• [PROBLEM TO WORK ON] Report each line of the entries below that includes "list".

• [GIVEN DATA]

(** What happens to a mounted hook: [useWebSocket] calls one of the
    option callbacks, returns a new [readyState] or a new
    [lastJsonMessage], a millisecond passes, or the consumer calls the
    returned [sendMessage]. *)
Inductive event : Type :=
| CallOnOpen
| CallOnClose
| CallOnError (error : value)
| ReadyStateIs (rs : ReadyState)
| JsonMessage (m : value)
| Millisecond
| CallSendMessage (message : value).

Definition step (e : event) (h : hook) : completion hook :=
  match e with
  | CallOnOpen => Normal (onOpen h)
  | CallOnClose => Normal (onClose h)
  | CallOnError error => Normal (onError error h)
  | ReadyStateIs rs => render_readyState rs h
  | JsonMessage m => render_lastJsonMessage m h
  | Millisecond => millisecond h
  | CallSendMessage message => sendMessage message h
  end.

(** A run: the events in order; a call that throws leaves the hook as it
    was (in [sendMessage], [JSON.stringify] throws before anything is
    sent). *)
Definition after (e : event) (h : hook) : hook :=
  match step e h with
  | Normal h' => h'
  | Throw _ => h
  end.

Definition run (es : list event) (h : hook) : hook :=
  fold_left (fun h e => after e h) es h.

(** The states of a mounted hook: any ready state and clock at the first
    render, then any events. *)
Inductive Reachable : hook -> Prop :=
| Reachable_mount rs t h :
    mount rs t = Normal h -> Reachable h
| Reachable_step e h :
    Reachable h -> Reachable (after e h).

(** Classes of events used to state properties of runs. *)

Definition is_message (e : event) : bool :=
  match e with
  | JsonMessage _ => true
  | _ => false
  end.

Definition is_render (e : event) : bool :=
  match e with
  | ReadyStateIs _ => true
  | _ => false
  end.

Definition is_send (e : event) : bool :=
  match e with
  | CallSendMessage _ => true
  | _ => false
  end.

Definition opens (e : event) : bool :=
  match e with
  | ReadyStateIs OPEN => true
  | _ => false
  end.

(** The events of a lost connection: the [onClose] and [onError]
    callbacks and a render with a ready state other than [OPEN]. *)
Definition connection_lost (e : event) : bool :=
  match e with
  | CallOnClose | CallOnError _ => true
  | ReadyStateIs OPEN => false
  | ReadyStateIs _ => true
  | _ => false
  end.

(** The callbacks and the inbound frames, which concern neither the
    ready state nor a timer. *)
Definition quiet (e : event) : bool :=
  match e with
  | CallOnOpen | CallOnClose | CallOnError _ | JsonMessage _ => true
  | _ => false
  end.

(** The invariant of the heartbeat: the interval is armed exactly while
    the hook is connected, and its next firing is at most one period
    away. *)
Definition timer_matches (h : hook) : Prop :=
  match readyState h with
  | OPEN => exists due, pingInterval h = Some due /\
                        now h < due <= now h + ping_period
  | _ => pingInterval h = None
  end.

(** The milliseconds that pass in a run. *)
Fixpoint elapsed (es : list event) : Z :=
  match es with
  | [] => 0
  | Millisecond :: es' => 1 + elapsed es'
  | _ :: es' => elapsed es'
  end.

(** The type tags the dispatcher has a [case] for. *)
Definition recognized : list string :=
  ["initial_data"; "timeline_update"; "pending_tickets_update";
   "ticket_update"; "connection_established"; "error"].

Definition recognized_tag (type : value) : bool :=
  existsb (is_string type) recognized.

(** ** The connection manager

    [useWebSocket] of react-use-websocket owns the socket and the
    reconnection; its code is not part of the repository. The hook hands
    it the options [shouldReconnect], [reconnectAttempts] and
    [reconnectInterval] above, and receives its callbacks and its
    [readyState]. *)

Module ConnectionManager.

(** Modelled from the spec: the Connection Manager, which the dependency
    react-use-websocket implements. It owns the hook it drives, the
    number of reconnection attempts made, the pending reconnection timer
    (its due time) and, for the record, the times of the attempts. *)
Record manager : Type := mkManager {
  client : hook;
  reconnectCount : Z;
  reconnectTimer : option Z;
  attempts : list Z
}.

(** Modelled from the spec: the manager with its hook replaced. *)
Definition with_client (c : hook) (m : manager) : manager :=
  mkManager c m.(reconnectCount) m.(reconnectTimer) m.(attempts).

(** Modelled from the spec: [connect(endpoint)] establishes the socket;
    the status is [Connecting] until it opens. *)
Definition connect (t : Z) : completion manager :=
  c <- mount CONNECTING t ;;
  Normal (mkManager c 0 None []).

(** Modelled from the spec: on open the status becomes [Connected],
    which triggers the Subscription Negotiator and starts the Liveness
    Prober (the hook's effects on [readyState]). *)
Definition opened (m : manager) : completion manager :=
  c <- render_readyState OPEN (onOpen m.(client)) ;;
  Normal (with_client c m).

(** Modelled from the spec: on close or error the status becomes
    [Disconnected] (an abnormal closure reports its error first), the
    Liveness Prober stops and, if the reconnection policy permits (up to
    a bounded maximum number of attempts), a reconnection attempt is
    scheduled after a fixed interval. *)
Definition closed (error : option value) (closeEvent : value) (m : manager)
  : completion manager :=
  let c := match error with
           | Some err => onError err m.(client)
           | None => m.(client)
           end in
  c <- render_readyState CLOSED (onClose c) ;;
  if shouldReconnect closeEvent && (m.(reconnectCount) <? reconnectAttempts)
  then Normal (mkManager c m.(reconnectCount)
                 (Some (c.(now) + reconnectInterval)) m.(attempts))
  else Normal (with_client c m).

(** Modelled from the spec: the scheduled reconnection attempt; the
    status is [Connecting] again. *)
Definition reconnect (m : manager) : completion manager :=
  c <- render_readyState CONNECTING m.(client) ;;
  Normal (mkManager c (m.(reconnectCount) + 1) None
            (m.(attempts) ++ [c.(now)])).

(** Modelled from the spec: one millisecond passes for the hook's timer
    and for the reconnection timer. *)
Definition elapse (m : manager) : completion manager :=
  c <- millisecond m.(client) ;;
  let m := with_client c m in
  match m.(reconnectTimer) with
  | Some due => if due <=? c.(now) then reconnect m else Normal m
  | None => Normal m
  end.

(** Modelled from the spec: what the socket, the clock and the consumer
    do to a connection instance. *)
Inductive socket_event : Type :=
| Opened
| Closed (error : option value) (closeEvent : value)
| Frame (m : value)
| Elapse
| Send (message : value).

• [RESULT]
Definition run (es : list event) (h : hook) : hook :=
Fixpoint elapsed (es : list event) : Z :=
Definition recognized : list string :=
  attempts : list Z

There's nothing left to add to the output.